In den letzten Jahren haben sich die Programmierfähigkeiten der künstlichen Intelligenz (KI) weiterentwickelt, sind aber noch nicht perfekt. Kürzlich hat Max Woolf, ein leitender Datenwissenschaftler bei BuzzFeed, durch Experimente herausgefunden, dass KI tatsächlich besseren Code generieren kann, wenn ein großes Sprachmodell (LLM) ständig mit Aufforderungen zum „Schreiben von besserem Code“ versorgt wird. Diese Entdeckung hat große Aufmerksamkeit erregt, und auch namhafte KI-Wissenschaftler der Branche haben großes Interesse daran bekundet und die Bedeutung der Iteration und der schnellen Wortgestaltung betont.
In Woolfs Experiment verwendete er die Claude3.5Sonnet-Version des KI-Modells, um eine Reihe von Programmieraufgaben auszuführen. Zunächst stellte er dem Modell ein einfaches Programmierproblem: Wie findet man die Differenz zwischen dem Minimal- und Maximalwert unter einer Million zufälliger Ganzzahlen, deren Ziffernsumme 30 ergibt? Nachdem Claude diese Aufgabe erhalten hatte, generierte er Code, der den Anforderungen entsprach, aber Woolf war der Meinung, dass der Code noch Raum für Optimierungen hatte.
Dann beschloss Woolf, Claude jedes Mal nach der Codegenerierung über die Eingabeaufforderung „Besseren Code schreiben“ zu bitten, eine iterative Optimierung durchzuführen. Nach der ersten Iteration hat Claude den Code in eine objektorientierte Python-Klasse umgestaltet und zwei bedeutende Optimierungen implementiert, wodurch die Ausführungsgeschwindigkeit um das 2,7-fache erhöht wurde. In der zweiten Iteration fügte Claude Multithreading-Verarbeitung und vektorisierte Berechnungen hinzu, wodurch der Code letztendlich 5,1-mal schneller lief als die Basisversion.

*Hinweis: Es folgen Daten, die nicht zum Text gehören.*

(* ===== verification/GateScenario.v ===== *)
(** * GateScenario: the gate on worked books

    One paper book that asks for a spot entry, one live book that asks for a demo_perpetual, and
    a fleet of one start. The theorems about admission are instantiated here. *)

From S2P Require Import Prelude Decimals Market Geometry Containers TradingModels StoreFacts.
From S2P Require Import Sizing RiskModels EntryLimits Breakers BetaExposure FuturesBooks FuturesGate Gate Verdicts GateFacts.

Open Scope Z_scope.

#[local] Existing Instance default_context.
#[local] Existing Instance insertion_order.
#[local] Instance no_digest : Digest := {| digest _ _ := "" |}.

Definition flat_book : DeploymentSnapshot := DeploymentSnapshot.mk demo_deployment None [] [] [] [] [] true [].

Definition demo_entry : ProposedEntry := {|
  entry_product_id := "BTC-USD"; entry_strategy_id := Some "s1"; entry_notional := of_Z 100; is_pyramid_add := false;
  entry_quantity := Some (of_Z 1); funding_ := quote_funding; readmits_working_entry := false; entry_side := Some LONG;
  desk_id := None; desk_committed := d0 |}.

Definition demo_observation : EntryObservation := {|
  as_of := demo_hour 1; proposed_price := Some (of_Z 100); reference_price := Some (of_Z 101); observed_marks := ∅ |}.

Definition demo_verdict : result RiskVerdict :=
  evaluate_new_entry None compiled_default_risk_policy DeploymentMode.PAPER demo_entry [flat_book] None (Some demo_observation)
    None None None None None.

Example demo_entry_allowed : demo_verdict = Ok _allow.
Proof. by vm_compute. Qed.

(** A price far from the reference is refused by the collar. *)
Example collar_refuses : evaluate_new_entry None compiled_default_risk_policy DeploymentMode.PAPER demo_entry [flat_book] None
    (Some {| as_of := demo_hour 1; proposed_price := Some (of_Z 160); reference_price := Some (of_Z 101); observed_marks := ∅ |})
    None None None None None = Ok (_deny REFERENCE_PRICE_COLLAR).
Proof. by vm_compute. Qed.

Lemma allowed_spot_entry_witness : demo_verdict = Ok _allow ∧
  Member compiled_default_risk_policy demo_entry (running_books [flat_book] DeploymentMode.PAPER) ∧
  Paced compiled_default_risk_policy DeploymentMode.PAPER (risk_bearing_snapshots [flat_book] DeploymentMode.PAPER) demo_observation.
Proof.
  split; [by vm_compute|].
  destruct (allowed_spot_entry None compiled_default_risk_policy DeploymentMode.PAPER demo_entry [flat_book] None
    (Some demo_observation) None None None None None _allow) as (quote & books & daily & _ & _ & _ & _ & Hm & _ & _ & Ho & _);
    [by vm_compute|by vm_compute|done|].
  split; [exact Hm|]. apply (Ho demo_observation); by vm_compute.
Defined.

Lemma gate_verdicts_well_formed_witness : decision _allow = ALLOW ∧ reason_code _allow = ALLOWED ∨
  decision _allow = DENY ∧ reason_code _allow ≠ ALLOWED.
Proof.
  apply gate_verdicts_well_formed. left. exists None, compiled_default_risk_policy, DeploymentMode.PAPER, demo_entry, [flat_book],
    None, (Some demo_observation), None, None, None, None, None. by vm_compute.
Defined.

(** ** A live demo_perpetual *)

Definition demo_perpetual : string := "BIP-20DEC30-CDE".

Definition live_deployment (id : UUID) : Deployment := {|
  Deployment.terms := {|
    Deployment.id := id; Deployment.strategy_fingerprint := Some "sha256:a"; Deployment.strategy_id := Some "s1";
    Deployment.product_id := demo_perpetual; Deployment.mode := DeploymentMode.LIVE; Deployment.created_at := demo_hour 0;
    Deployment.paper_starting_cash := None; Deployment.paper_maker_fee_rate := None;
    Deployment.paper_taker_fee_rate := None; Deployment.kind := DeploymentKind.STRATEGY; Deployment.timeframe := None;
    Deployment.strategy_name := None; Deployment.portfolio_id := None |};
  Deployment.capital := demo_capital;
  Deployment.runtime := Deployment.runtime demo_deployment;
  Deployment.status := DeploymentStatus.RUNNING; Deployment.cash := d0; Deployment.updated_at := demo_hour 0;
  Deployment.mismatch_detail := None; Deployment.futures_derisk_pending := false;
  Deployment.futures_flat_confirmation_after := None; Deployment.revision := 4; Deployment.worker_lease_holder := None;
  Deployment.worker_lease_expires_at := None; Deployment.lifecycle_command := LifecycleCommand.NONE;
  Deployment.daily_loss_latched := false; Deployment.drawdown_latched := false;
  Deployment.last_signal_event_at := None; Deployment.last_signal_processed_at := None |}.

Definition live_book : DeploymentSnapshot := DeploymentSnapshot.mk (live_deployment "d2") None [] [] [] [] [] true [].

Definition live_policy : RiskPolicyDefinition :=
  let p := compiled_default_risk_policy in {|
  RiskPolicyDefinition.policy_id := RiskPolicyDefinition.policy_id p;
  RiskPolicyDefinition.version := 2;
  RiskPolicyDefinition.quote_currency := "USDC";
  RiskPolicyDefinition.product_allowlist := [];
  RiskPolicyDefinition.max_concurrent_running_deployments := 8;
  RiskPolicyDefinition.max_concurrent_open_positions := 8;
  RiskPolicyDefinition.max_portfolio_exposure_fraction := d1;
  RiskPolicyDefinition.per_product_max_exposure_fraction := d1;
  RiskPolicyDefinition.paper_capital_quote := of_Z 100000;
  RiskPolicyDefinition.allocations := [];
  RiskPolicyDefinition.desk_allocations := [];
  RiskPolicyDefinition.daily_loss_limit_fraction := d1;
  RiskPolicyDefinition.max_strategy_drawdown_fraction := d1;
  RiskPolicyDefinition.max_entry_orders_per_minute := 60;
  RiskPolicyDefinition.max_cancellations_per_minute := 60;
  RiskPolicyDefinition.reference_price_collar_fraction := Dec 5 (-1);
  RiskPolicyDefinition.allow_intra_strategy_pyramiding := false;
  RiskPolicyDefinition.max_daily_loss_quote := None;
  RiskPolicyDefinition.max_portfolio_exposure_quote := None;
  RiskPolicyDefinition.max_venue_order_actions_per_minute := None;
  RiskPolicyDefinition.max_order_quantity := None;
  RiskPolicyDefinition.max_order_notional_quote := None;
  RiskPolicyDefinition.min_available_quote_reserve := None;
  RiskPolicyDefinition.max_fleet_entries_per_window := None;
  RiskPolicyDefinition.fleet_entry_window_minutes := None;
  RiskPolicyDefinition.max_btc_beta_exposure_fraction := None;
  RiskPolicyDefinition.max_btc_beta_exposure_quote := None;
  RiskPolicyDefinition.futures := Some {|
    FuturesRiskPolicy.live_spot_collateral_reserve_quote := Some (of_Z 1000);
    FuturesRiskPolicy.peg_haircut := Dec 105 (-2);
    FuturesRiskPolicy.paper_capital_usd := Some (of_Z 10000);
    FuturesRiskPolicy.daily_loss_limit_fraction := None;
    FuturesRiskPolicy.max_daily_loss_usd := None;
    FuturesRiskPolicy.max_leverage := None;
    FuturesRiskPolicy.min_liquidation_buffer_fraction := None;
    FuturesRiskPolicy.max_exposure_fraction := None;
    FuturesRiskPolicy.max_order_contracts := Some 3;
    FuturesRiskPolicy.max_hourly_funding_rate_abs := None;
    FuturesRiskPolicy.max_btc_beta_exposure_fraction := None;
    FuturesRiskPolicy.beta_netting := None;
    FuturesRiskPolicy.live_enabled := Some true;
    FuturesRiskPolicy.live_capital_usd := Some (of_Z 5000);
    FuturesRiskPolicy.product_allowlist := Some [demo_perpetual];
    FuturesRiskPolicy.live_derisk_margin_ratio := None;
    FuturesRiskPolicy.live_funding_drift_tolerance_usd := None |} |}.

Example live_policy_is_valid : valid_policy live_policy = true.
Proof. by vm_compute. Qed.

Definition perpetual_contract : InstrumentContract := {|
  InstrumentContract.product_id := demo_perpetual; InstrumentContract.kind := perpetual_future;
  InstrumentContract.underlying := "BTC"; InstrumentContract.contract_size := Dec 1 (-2); InstrumentContract.expires_at := None |}.

Definition perpetual_binding : BoundFuturesContract := {|
  bound_deployment_id := "d2"; contract := perpetual_contract; bound_fee_per_contract := Dec 1 (-1); bound_at := demo_hour 0 |}.

Definition perpetual_margin : FuturesMarginTerms := {|
  Sizing.contract_size := Dec 1 (-2); long_rate := Dec 25 (-2); short_rate := Dec 3 (-1); maintenance_fraction := Dec 5 (-1);
  min_buffer_fraction := Dec 1 (-1); terms_max_leverage := of_Z 3; fee_per_contract := Dec 1 (-1) |}.

Definition perpetual_state : FuturesBookState := {|
  FuturesBookState.deployment_id := "d2"; FuturesBookState.product_id := demo_perpetual; FuturesBookState.side := LONG;
  FuturesBookState.binding := Some perpetual_binding; FuturesBookState.margin := Some perpetual_margin;
  FuturesBookState.margin_observed_at := Some (demo_hour 1); FuturesBookState.funding_overdue := None;
  FuturesBookState.latest_funding_rate := Some d0; FuturesBookState.margin_stale := false |}.

Definition perpetual_entry : ProposedEntry := {|
  entry_product_id := demo_perpetual; entry_strategy_id := Some "s1"; entry_notional := of_Z 2000; is_pyramid_add := false;
  entry_quantity := Some (Dec 2 (-2)); funding_ := quote_funding; readmits_working_entry := false; entry_side := Some LONG;
  desk_id := None; desk_committed := d0 |}.

Definition perpetual_venue : FuturesVenueEvidence := {|
  FuturesVenueEvidence.observed_at := demo_hour 1; FuturesVenueEvidence.buying_power_usd := Some (of_Z 900);
  FuturesVenueEvidence.initial_margin_usd := Some d0; FuturesVenueEvidence.positions := Some ∅;
  FuturesVenueEvidence.external_order_products := Some ∅; FuturesVenueEvidence.killswitch_enabled := Some false;
  FuturesVenueEvidence.maintenance := ∅; FuturesVenueEvidence.contract_sizes := {[ demo_perpetual := Dec 10 (-3) ]};
  FuturesVenueEvidence.killswitch_observed_at := None |}.

Definition perpetual_verdict : option RiskVerdict :=
  live_futures_entry_verdict live_policy perpetual_entry live_book perpetual_state [live_book] (Some perpetual_venue)
    (Some (demo_hour 1 + minute)).

Lemma live_admission_is_exact_witness : perpetual_verdict = None ∧
  LiveAdmission live_policy perpetual_entry live_book LONG perpetual_contract perpetual_margin [live_book] perpetual_venue
    (demo_hour 1 + minute).
Proof.
  split; [by vm_compute|].
  destruct (live_admission_is_exact live_policy perpetual_entry live_book perpetual_state [live_book] (Some perpetual_venue)
    (Some (demo_hour 1 + minute))) as (binding & margin & v & now & Hb & Hm & Hv & Hn & H);
    [by vm_compute|by intros binding [= <-]; vm_compute|].
  injection Hb as <-. injection Hm as <-. injection Hv as <-. injection Hn as <-. exact H.
Defined.

(** A live account that already holds margin does not admit a second order of the reserve. *)
Example reserve_refuses : live_futures_entry_verdict live_policy perpetual_entry live_book perpetual_state [live_book]
    (Some {|
      FuturesVenueEvidence.observed_at := demo_hour 1; FuturesVenueEvidence.buying_power_usd := Some (of_Z 900);
      FuturesVenueEvidence.initial_margin_usd := Some (of_Z 600); FuturesVenueEvidence.positions := Some ∅;
      FuturesVenueEvidence.external_order_products := Some ∅; FuturesVenueEvidence.killswitch_enabled := Some false;
      FuturesVenueEvidence.maintenance := ∅; FuturesVenueEvidence.contract_sizes := {[ demo_perpetual := Dec 10 (-3) ]};
      FuturesVenueEvidence.killswitch_observed_at := None |})
    (Some (demo_hour 1 + minute)) = Some (_deny FUTURES_COLLATERAL_RESERVE_SHORT).
Proof. by vm_compute. Qed.

(** ** A fleet of one start *)

Lemma fleet_stays_within_witness : FleetWithin compiled_default_risk_policy 8 [demo_deployment].
Proof.
  apply fleet_stays_within; [by vm_compute|split; by vm_compute|]. apply rtc_once.
  apply (admit_start _ _ [] [] demo_deployment (Some "s1") [] COMPILED_DEFAULT false None None _allow).
  - done.
  - split; [|done]. intros c [= <-]. split; [by exists (1000 * 10 ^ 8)|by vm_compute].
  - by left.
  - done.
  - by vm_compute.
  - done.
Defined.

Mit zunehmender Anzahl der Iterationen verlangsamt sich jedoch die Verbesserung der Codequalität. Obwohl das Modell nach mehreren Optimierungsrunden versuchte, einige ausgefeiltere Techniken wie JIT-Kompilierung und asynchrone Programmierung zu verwenden, führten einige Iterationen zu Leistungseinbußen. Letztendlich zeigte Woolfs Experiment das Potenzial und die Grenzen iterativer Eingabeaufforderungen auf und gab den Menschen neue Denkanstöße für die Zukunft der KI-Programmierung.
Diese Forschung zeigt nicht nur das Anwendungspotenzial von KI im Bereich der Programmierung, sondern erinnert uns auch daran, dass KI zwar die Codequalität durch kontinuierliche Iteration verbessern kann, in tatsächlichen Anwendungen es jedoch immer noch lohnenswert ist, schnelle Wörter richtig zu entwerfen und Leistung und Komplexität in Einklang zu bringen Thema. Ausführlich besprochene Themen.